Zahn, Dr. Friedrich geb. 3.1.1869 in Wunsiedel, gest. 1.2.1946 in Immenstadt. Universitätsprofessor und Präsident des Bayer. Statistischen Landesamtes in München. Er hat als Erster die Zahlenergebnisse der Statistischen Ämter für die volkswirtschaftlichen und sozialen Planungen des öffentlichen Lebens nutzbar zu machen verstanden. Am 14.1.1933 verleiht die Stadt Wunsiedel ihm das Ehrenbürgerrecht.

Zahn, Markus geb. 1839 in Schönwald, gest. 1905 in Wunsiedel; Oberlehrer und anerkannter Pädagoge an der Volksschule Wunsiedel. Seit 1875 pflanzte er jährlich mit den Abgangsschülern sogenannte "Konfirmantenbäume" am Verbindungsweg im Norden Wunsiedels, jetzt Markus-Zahn-Allee.

Zahn, Carl Eduard Robert geb. 23.3.1861 in Münchberg, gest. 1914. Als Ingenieur trug Zahn entscheidend zur Verbesserung der Stickmaschinen bei, entwickelte unter anderem den so genannten Zahn-Stickautomaten. Unter seiner Leitung wurde die Vogtländische Maschinenfabrik AG zur bedeutendsten und erfolgreichsten Stickmaschinenfabrik der Welt.
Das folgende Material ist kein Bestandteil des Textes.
Lemma evolves_trans s1 s2 s3 : evolves s1 s2 → evolves s2 s3 → evolves s1 s3.
Proof.
  intros [Hn1 H1] [Hn2 H2]. split; [congruence|]. intros i x3 (x2 & Hx2 & ? & ? & ? & ?)%H2.
  apply H1 in Hx2 as (x1 & ? & ? & ? & ? & ?). exists x1. split_and!; [done|congruence..|auto].
Qed.

Lemma evolves_end_ids ids s : evolves s (snd (end_ids ids s)).
Proof.
  pose proof (end_ids_spec ids s) as H. destruct (end_ids ids s) as [n s']. destruct H as (Hin & Hn & _).
  split; [done|]. simpl. intros i x' Hx. rewrite Hin in Hx. apply fmap_Some in Hx as (x & Hx & ->).
  exists x. split; [done|]. by case_decide.
Qed.

Lemma evolves_remove id s : evolves s (snd (remove id s)).
Proof. split; [done|]. simpl. intros i x [_ Hx]%lookup_delete_Some. eauto 10. Qed.

Lemma evolves_established id s : evolves s (set_established id s).
Proof.
  split; [done|]. simpl. intros i x' Hx. rewrite lookup_alter in Hx. case_decide; [|eauto 10].
  apply fmap_Some in Hx as (x & Hx & ->). exists x. by subst.
Qed.

(** ** The system *)

(** What a request that took assignments away has still to end. *)
Inductive Ending := EUser (user : Z) | EServer (server : Z) | EUserServer (user server : Z).
Definition end_them (e : Ending) : LiveSessions → nat * LiveSessions :=
  match e with EUser u => end_user u | EServer s => end_server s | EUserServer u s => end_user_server u s end.
Definition covers (e : Ending) (user server : Z) : bool :=
  match e with
  | EUser u => bool_decide (user = u)
  | EServer s => bool_decide (server = s)
  | EUserServer u s => bool_decide (user = u ∧ server = s)
  end.

(** How far an admission is: its ticket, for this server, is spent; the server is in the registry; the
    assignment was read. *)
Inductive Stage := Ticketed (server : Z) | Placed (server : Z) | Resolved (server : Z).

(** The running proxy; the connections that were registered and have not asked to be admitted; the
    admissions under way; the requests that have read a user's servers and are about to replace them;
    what is still to be ended; and the assignments such a request took away that were made after it
    read. *)
Record System := mkSystem {
  y_app : App;
  y_waiting : list Session;
  y_admitting : list (Session * Stage);
  y_replacing : list (Z * list Z);
  y_ends : list Ending;
  y_missed : gset (Z * Z);
}.

(** No request or admission is under way. *)
Definition quiet (ws : list Session) (m : gset (Z * Z)) (a : App) : System := mkSystem a ws [] [] [] m.

Section system.
Context {U : Unicode} {C : Crypto} {K : KeyProtector} {L : MigrateLib} (cfg : Cfg) (host_name : string).

(** Checks that only refuse are left out: a step may be taken where the code would have stopped. *)
Inductive astep : System → System → Prop :=
  (** a call that takes no assignment away, of any request, and what else it keeps *)
  | as_data a a' ws ad rp es m :
      live a' = live a → generation a' = generation a → t_assignments (store_ a) ⊆ t_assignments (store_ a') →
      astep (mkSystem a ws ad rp es m) (mkSystem a' ws ad rp es m)
  (** [remove_user]: [user_delete] *)
  | as_user_delete id r db a ws ad rp es m :
      user_delete id (store_ a) = (Ok r, db) →
      astep (mkSystem a ws ad rp es m) (mkSystem (with_store db a) ws ad rp (EUser id :: es) m)
  (** [remove_server]: [server_delete] *)
  | as_server_delete id r db a ws ad rp es m :
      server_delete id (store_ a) = (Ok r, db) →
      astep (mkSystem a ws ad rp es m) (mkSystem (with_store db a) ws ad rp (EServer id :: es) m)
  (** [set_user_servers]: [assignment_ids], and later [set_assignments] or an error *)
  | as_read_servers id before db a ws ad rp es m :
      assignment_ids id (store_ a) = (Ok before, db) →
      astep (mkSystem a ws ad rp es m) (mkSystem a ws ad ((id, before) :: rp) es m)
  | as_replace id before ids counts db a ws ad rp1 rp2 es m :
      set_assignments id ids (store_ a) = (Ok counts, db) →
      let wanted : gset Z := list_to_set ids in
      let seen : gset Z := list_to_set before in
      astep (mkSystem a ws ad (rp1 ++ (id, before) :: rp2) es m)
        (mkSystem (with_store db a) ws ad (rp1 ++ rp2)
           ((EUserServer id <$> elements (seen ∖ wanted)) ++ es)
           (m ∪ set_map (pair id) (assigned_ids id (store_ a) ∖ wanted ∖ seen)))
  | as_not_replaced id before a ws ad rp1 rp2 es m :
      astep (mkSystem a ws ad (rp1 ++ (id, before) :: rp2) es m) (mkSystem a ws ad (rp1 ++ rp2) es m)
  (** the connections a request has still to end *)
  | as_end e a ws ad rp es1 es2 m :
      astep (mkSystem a ws ad rp (es1 ++ e :: es2) m)
        (mkSystem (with_live (snd (end_them e (live a))) a) ws ad rp (es1 ++ es2) m)
  (** connections ended for another reason: sign-out, a sign-in that ended, revocation, a SID reset *)
  | as_end_ids ids a ws ad rp es m :
      astep (mkSystem a ws ad rp es m) (mkSystem (with_live (snd (end_ids ids (live a))) a) ws ad rp es m)
  (** a WebSocket is opened, established and closed *)
  | as_upgrade uh req upgrade accept a s a' ws ad rp es m :
      next (live a) + 1 < 2 ^ 64 → ws_upgrade uh req upgrade accept a = (Ok s, a') →
      astep (mkSystem a ws ad rp es m) (mkSystem a' (s :: ws) ad rp es m)
  | as_established id a ws ad rp es m :
      astep (mkSystem a ws ad rp es m) (mkSystem (with_live (set_established id (live a)) a) ws ad rp es m)
  | as_removed id a ws ad rp es m :
      astep (mkSystem a ws ad rp es m) (mkSystem (with_live (snd (remove id (live a))) a) ws ad rp es m)
  (** admission: its ticket is spent, its server is put in the registry, the assignment is read, and
      the rows it is admitted with are recorded; it may be refused at any point *)
  | as_superseded s a ws1 ws2 ad rp es m :
      astep (mkSystem a (ws1 ++ s :: ws2) ad rp es m) (mkSystem a (ws1 ++ ws2) ad rp es m)
  | as_ticket s auth at_ t ts a ws1 ws2 ad rp es m :
      generation_of (s_live_id s) (live a) = Some (generation a) →
      redeem_at auth at_ (tickets a) = (Some t, ts) → ticket_user t = s_user s →
      astep (mkSystem a (ws1 ++ s :: ws2) ad rp es m)
        (mkSystem (with_tickets ts a) (ws1 ++ ws2) ((s, Ticketed (ticket_server t)) :: ad) rp es m)
  | as_place s server a ws ad1 ad2 rp es m :
      astep (mkSystem a ws (ad1 ++ (s, Ticketed server) :: ad2) rp es m)
        (mkSystem (with_live (set_server (s_live_id s) server (live a)) a) ws (ad1 ++ (s, Placed server) :: ad2) rp es m)
  | as_resolve s server a ws ad1 ad2 rp es m :
      fst (is_assigned (s_user s) server (store_ a)) = Ok true →
      astep (mkSystem a ws (ad1 ++ (s, Placed server) :: ad2) rp es m)
        (mkSystem a ws (ad1 ++ (s, Resolved server) :: ad2) rp es m)
  | as_admitted s server rows a ws ad1 ad2 rp es m :
      fst (incarnations (s_user s) server (store_ a)) = Ok (Some rows) →
      astep (mkSystem a ws (ad1 ++ (s, Resolved server) :: ad2) rp es m)
        (mkSystem (with_live (set_incarnations (s_live_id s) rows (live a)) a) ws (ad1 ++ ad2) rp es m)
  | as_refused s st a ws ad1 ad2 rp es m :
      astep (mkSystem a ws (ad1 ++ (s, st) :: ad2) rp es m) (mkSystem a ws (ad1 ++ ad2) rp es m)
  (** an import, with the gate to itself *)
  | as_import token upload pass host gone now at_ w a files r a' files' ws m :
      import_exclusive cfg host_name token upload pass host gone now at_ w (a, files) = (r, (a', files')) →
      astep (quiet ws m a) (quiet ws m a').

Inductive areached : System → Prop :=
  | areached_start a : live a = live_default → areached (quiet [] ∅ a)
  | areached_step y y' : areached y → astep y y' → areached y'.

Lemma areached_run y y' : areached y → rtc astep y y' → areached y'.
Proof. intros Hy Hr. induction Hr as [|y1 y2 y3 Hs _ IH]; [done|]. apply IH. by eapply areached_step. Qed.

(** ** The invariant *)

(** A pair a connection may still run under: it is assigned, its end is on its way, or it was missed. *)
Definition accounted (y : System) (user server : Z) : Prop :=
  (user, server) ∈ t_assignments (store_ (y_app y)) ∨
  (∃ e, e ∈ y_ends y ∧ covers e user server = true) ∨ (user, server) ∈ y_missed y.

Definition access_ok (y : System) : Prop :=
  ∀ i l server, inner (live (y_app y)) !! i = Some l → l_cancel l = true → is_Some (l_incarnations l) →
    l_server l = Some server → accounted y (l_user l) server.

(** The entry of a connection that waits, or of an admission under way, in the registry. *)
Definition not_admitted (s : LiveSessions) (ss : Session) : Prop :=
  s_live_id ss < next s ∧
  ∀ x, inner s !! s_live_id ss = Some x → l_user x = s_user ss ∧ l_incarnations x = None.
Definition on_the_way (y : System) (ad : Session * Stage) : Prop :=
  not_admitted (live (y_app y)) ad.1 ∧
  ∀ x, inner (live (y_app y)) !! s_live_id ad.1 = Some x →
    match ad.2 with
    | Ticketed _ => True
    | Placed server => l_server x = Some server
    | Resolved server => l_server x = Some server ∧ (l_cancel x = true → accounted y (s_user ad.1) server)
    end.

Definition ids_under_way (y : System) : list Z := s_live_id <$> (y_waiting y ++ (y_admitting y).*1).

Record sys_inv (y : System) : Prop := {
  si_access : access_ok y;
  si_waiting : Forall (not_admitted (live (y_app y))) (y_waiting y);
  si_admitting : Forall (on_the_way y) (y_admitting y);
  si_ids : NoDup (ids_under_way y);
  si_next : 0 ≤ next (live (y_app y));
}.

Lemma accounted_same y y' u srv :
  store_ (y_app y') = store_ (y_app y) → y_ends y' = y_ends y → y_missed y' = y_missed y →
  accounted y' u srv ↔ accounted y u srv.
Proof. unfold accounted. by intros -> -> ->. Qed.

(** A step that leaves admissions alone: the registry moves on, and what still runs stays accounted
    for. *)
Lemma inv_moves y y' :
  sys_inv y → y_waiting y' = y_waiting y → y_admitting y' = y_admitting y → evolves (live (y_app y)) (live (y_app y')) →
  (∀ i x server, inner (live (y_app y')) !! i = Some x → l_cancel x = true → l_server x = Some server →
     accounted y (l_user x) server → accounted y' (l_user x) server) →
  sys_inv y'.
Proof.
  intros [H1 H2 H3 H4 H5] Hw Had [Hn He] Hacc.
  assert (∀ ss, not_admitted (live (y_app y)) ss → not_admitted (live (y_app y')) ss) as Hna.
  { intros ss [Hlt Hx]. split; [lia|]. intros x' (x & Hx' & -> & _ & -> & _)%He. by apply Hx. }
  split; unfold ids_under_way in *; rewrite ?Hw, ?Had; try done; [..|lia].
  - intros i x' server Hi Hc Hinc Hs. destruct (He i x' Hi) as (x & Hx & Hu & Hsv & Hin & Hcx).
    eapply Hacc; [done..|]. rewrite Hu. eapply H1; [done|auto|by rewrite <-Hin|by rewrite <-Hsv].
  - eapply Forall_impl; [exact H2|apply Hna].
  - eapply Forall_impl; [exact H3|]. intros [ss st] [Hs Hst]. split; [by apply Hna|]. simpl in *.
    intros x' Hx'. destruct (He _ x' Hx') as (x & Hx & Hu & Hsv & Hin & Hcx). specialize (Hst x Hx).
    destruct st as [srv|srv|srv]; [done|by rewrite Hsv|]. rewrite Hsv. destruct Hst as [Hst Ha]. split; [done|].
    intros Hc. destruct (proj2 Hs x Hx) as [Hus _]. rewrite <-Hus, <-Hu. eapply Hacc; [done..|by rewrite Hsv|].
    rewrite Hu, Hus. auto.
Qed.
Zapf, Ludwig geb. 16.12.1829 in Münchberg, gest. 25.08.1904. Bereits 1845 über-nahm er die Redaktion des von seinem Vater begründeten "Münchberger Wochen-blattes". Später wurde er Stadtschreiber in Münchberg. Als Verfasser vieler prähistorischer, heimatkundlicher, heimatgeschichtlicher und volkskundlicher Abhandlungen, Aufsätze und Beiträge in Prosa und Versform, die sich meist mit seiner Fichtelgebirgsheimat befassen, (z.B. Sagenkreis des Fichtelgebirges, 1873; Waldsteinbuch, 1886; Fichtelgebirgsalbum, 1892) erlangte er über seine Heimat hinaus Bekanntheit und Wertschätzung. So wurde er beispielsweise korrespondierendes Mitglied der internationalen Anthropologenkongresse in Budapest (1871) und Lissabon (1880). Er förderte u.a. auch die Errichtung eines Stadtarchivs in Münchberg (erstes Aktenver-zeichnis stammt von ihm). Seit 1893 ist er Ehrenbürger der Stadt Münchberg.

Zapf, Karl geb. 10.12.1795, gest. 12.06.1845. Zapf gründete 1837 das Münchberger Wochenblatt, einen Vorläufer der heutigen Münchberg-Helmbrechtser Zeitung. Verfasser der ersten geschichtlichen Darstellung über die Entwicklung der Stadt Münchberg. Auch die "Wanderungen zu den Burgruinen des Fichtelgebirges" (1863) stammen aus seiner Feder. Gründer der ersten Münchberger Leihbibliothek 1832. Von 1837 bis zu seinem Tode Bürgermeister von Münchberg.

Ziegler, Johann Christian geb. 1803 in Wunsiedel, gest. 1833 in München. Er galt in München als vielversprechender Künstler, starb aber schon mit 30 Jahren. ER schuf u.a. Zeichnungen und Lithographien von Wunsiedel und der Luisenburg.